Another way to increase steps is to focus on weekly counts instead of daily ones. Evan Brittain, a cardiologist at Vanderbilt University Medical Center who has studied the benefits of daily steps for years, says other data from this same study population show “that the ‘weekend warrior’ people are basically the same as the people who are regularly active” each day in terms of the benefits they reap.
But consistency is key, he adds, especially after the novelty of using a tracker wears off since people often initially change their behavior when they know they’re being observed. Data from a different, unpublished study, which tracked people’s activity over several years, found that only about half the people who started out as ‘weekend warriors’ kept that higher level of weekend activity in later weeks.
Brittain also remains skeptical that this study settles the debate over whether increasing step counts can offset sedentary behavior, given the data’s limitations.
“The idea that three to seven days of monitoring is reflective of your typical behavior over weeks, months, or years is really hard to extrapolate,” Brittain says. “It may be true for some people, but it seems unlikely to be true for everyone.”
How the study was done
The researchers gave more than 100,000 adults in a large, ongoing U.K. study a highly accurate accelerometer (basically a more precise pedometer) to wear on their wrists 24 hours a day for a week. Then they analyzed data from the 72,174 participants who wore the device at least 3 days, including a weekend day, for at least 16 hours day—including while sleeping. The participants were an average 61 years old, and the researchers tracked their cardiovascular and death outcomes for an average of seven years.
They adjusted their analysis to account for differences between the participants, including age, sex, ethnicity, educational level, smoking status, alcohol consumption, fruit and vegetable servings per day, family history of cardiovascular disease or cancer, hours of sleep per night, and use of insulin (for diabetes) or medication for high cholesterol or high blood pressure.

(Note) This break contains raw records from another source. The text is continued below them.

(** * openindexcli: group messaging, blinded inboxes and key rotation

    A shallow embedding of the messaging core of the command line tool:
    [lib/helpers.ts] (blinded inbox ids), [lib/group.ts] (the HMAC ratchet and
    the key redistribution), [lib/local.ts] (the group store kept in
    [~/.openindex/groups.json]) and the commands [get-messages],
    [create-group], [group-send] and [leave-group] of [index.ts].

    The cryptographic primitives, the relay, the user directory, the clock,
    the entropy source and the writability of the disk are parameters of the
    model; everything the TypeScript code itself does (control flow, object
    updates, what is persisted, what is posted and in which order) is
    translated statement by statement. *)

From Stdlib Require Import ZArith NArith Ascii String List.
From Stdlib.Strings Require Import Byte.
From stdpp Require Import base option list strings gmap fin_maps.

Local Open Scope string_scope.
Local Open Scope list_scope.

(** ** JavaScript values that the code relies on *)

Module Js.

(** Truthiness of a value that is either [undefined] or a string:
    [!x] holds for [undefined] and for the empty string. *)
Definition truthy (x : option string) : bool :=
  match x with
  | Some EmptyString => false
  | Some _ => true
  | None => false
  end.

(** The value of [x] when [x] is truthy: the tests [if (!x) continue;] of the
    code let only a non-empty string through. *)
Definition nonempty (x : option string) : option string :=
  match x with
  | Some EmptyString => None
  | _ => x
  end.

(** A property key computed from a value that may be [undefined]:
    [obj[undefined]] addresses the property named ["undefined"]. *)
Definition key (x : option string) : string :=
  match x with
  | Some s => s
  | None => "undefined"
  end.

(** [String.prototype.toLowerCase], on the ASCII range. *)
Definition lower_ascii (c : ascii) : ascii :=
  let n := nat_of_ascii c in
  if (Nat.leb 65 n && Nat.leb n 90)%bool then ascii_of_nat (n + 32) else c.

Fixpoint toLowerCase (s : string) : string :=
  match s with
  | EmptyString => EmptyString
  | String c r => String (lower_ascii c) (toLowerCase r)
  end.

(** [String.prototype.split(':')]: the list of the segments between colons
    (never empty: a string without a colon is its own single segment). *)
Fixpoint split_colon (s : string) : list string :=
  match s with
  | EmptyString => [EmptyString]
  | String c r =>
      if Ascii.eqb c ":"%char then EmptyString :: split_colon r
      else match split_colon r with
           | seg :: segs => String c seg :: segs
           | [] => [String c EmptyString]
           end
  end.

(** Two strings are the same up to the case of their ASCII letters. *)
Inductive same_letter : ascii -> ascii -> Prop :=
| same_char c : same_letter c c
| upper_lower c : lower_ascii c <> c -> same_letter c (lower_ascii c)
| lower_upper c : lower_ascii c <> c -> same_letter (lower_ascii c) c.

Inductive differ_only_in_case : string -> string -> Prop :=
| doc_nil : differ_only_in_case EmptyString EmptyString
| doc_cons a b r s :
    same_letter a b -> differ_only_in_case r s ->
    differ_only_in_case (String a r) (String b s).

(** [String.prototype.toUpperCase], on the ASCII range. *)
Definition upper_ascii (c : ascii) : ascii :=
  let n := nat_of_ascii c in
  if (Nat.leb 97 n && Nat.leb n 122)%bool then ascii_of_nat (n - 32) else c.

Fixpoint toUpperCase (s : string) : string :=
  match s with
  | EmptyString => EmptyString
  | String c r => String (upper_ascii c) (toUpperCase r)
  end.

(** [s.startsWith(p)] and [s.slice(1)]. *)
Definition startsWith (p s : string) : bool := String.prefix p s.

Definition slice1 (s : string) : string :=
  match s with
  | EmptyString => EmptyString
  | String _ r => r
  end.

End Js.

(** ** Buffers and their hexadecimal form *)

Module Hex.

Definition digit (n : N) : ascii :=
  match n with
  | 0%N => "0" | 1%N => "1" | 2%N => "2" | 3%N => "3"
  | 4%N => "4" | 5%N => "5" | 6%N => "6" | 7%N => "7"
  | 8%N => "8" | 9%N => "9" | 10%N => "a" | 11%N => "b"
  | 12%N => "c" | 13%N => "d" | 14%N => "e" | _ => "f"
  end%char.

Definition value (c : ascii) : option N :=
  let n := N_of_ascii c in
  if (N.leb 48 n && N.leb n 57)%bool then Some (n - 48)%N
  else if (N.leb 97 n && N.leb n 102)%bool then Some (n - 87)%N
  else if (N.leb 65 n && N.leb n 70)%bool then Some (n - 55)%N
  else None.

(** [buf.toString('hex')]: two lower-case digits per byte. *)
Fixpoint toHex (buf : list byte) : string :=
  match buf with
  | [] => EmptyString
  | b :: r =>
      let n := Byte.to_N b in
      String (digit (n / 16)) (String (digit (n mod 16)) (toHex r))
  end.

Definition byte_of (hi lo : N) : byte :=
  match Byte.of_N (16 * hi + lo) with
  | Some b => b
  | None => x00
  end.

(** [Buffer.from(s, 'hex')]: decodes pairs of digits and stops at the first
    pair that is not hexadecimal; an odd last character is dropped. *)
Fixpoint fromHex (s : string) : list byte :=
  match s with
  | String a (String b r) =>
      match value a, value b with
      | Some hi, Some lo => byte_of hi lo :: fromHex r
      | _, _ => []
      end
  | _ => []
  end.

End Hex.


(** ** Data model *)

(** The object kept per group in [groups.json]. The file is JSON, so a
    property is either there with a value or missing; a missing property
    reads as [undefined], here [None]. *)
Record Group := mkGroup {
  g_name : option string;
  g_groupInboxId : option string;
  g_creator : option string;
  g_myChainKey : option string;
  g_mySigningKey : option string;
  g_mySigningPubKey : option string;
  g_members : option (list string);
  g_memberKeys : option (gmap string string);
  g_signingKeys : option (gmap string string);
  g_updatedAt : option Z
}.

(** The second argument of [saveGroup]: an object of which every property is
    missing ([None]), holds [undefined] ([Some None]) or holds a value. *)
Record GroupData := mkGroupData {
  d_name : option (option string);
  d_groupInboxId : option (option string);
  d_creator : option (option string);
  d_myChainKey : option (option string);
  d_mySigningKey : option (option string);
  d_mySigningPubKey : option (option string);
  d_members : option (option (list string));
  d_memberKeys : option (option (gmap string string));
  d_signingKeys : option (option (gmap string string))
}.

(** The own properties of a group object that was read from the file and
    then assigned to ([updatedAt] is left out: [saveGroup] overwrites it). *)
Definition own_prop {A} (x : option A) : option (option A) :=
  match x with
  | Some v => Some (Some v)
  | None => None
  end.

Definition asData (g : Group) : GroupData :=
  {| d_name := own_prop (g_name g);
     d_groupInboxId := own_prop (g_groupInboxId g);
     d_creator := own_prop (g_creator g);
     d_myChainKey := own_prop (g_myChainKey g);
     d_mySigningKey := own_prop (g_mySigningKey g);
     d_mySigningPubKey := own_prop (g_mySigningPubKey g);
     d_members := own_prop (g_members g);
     d_memberKeys := own_prop (g_memberKeys g);
     d_signingKeys := own_prop (g_signingKeys g) |}.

“Sometimes you don’t know whether the individual who does more physical activity has better outcomes because they do more physical activity or because they have less diabetes, high cholesterol, high blood pressure or other risk factors that increase the risk of a cardiovascular event,” Garcia says. But this study accounted for those variables, he says.
What the researchers could not account for was whether people might have substantially changed their activity levels years later, Ahmadi acknowledges. But they did examine data from a small subset of study participants who wore the step counters again about two to four years later, and their activity levels stayed consistent.
That does not mean everyone’s activity levels remained consistent over time, Brittain says, but despite that limitation, he agrees with Ahmadi about the study’s most important message. “The main takeaway with all this [research] is that more is better, and the lower bound for benefit is probably lower than most people expect,” Brittain says. “That, I think, is empowering.”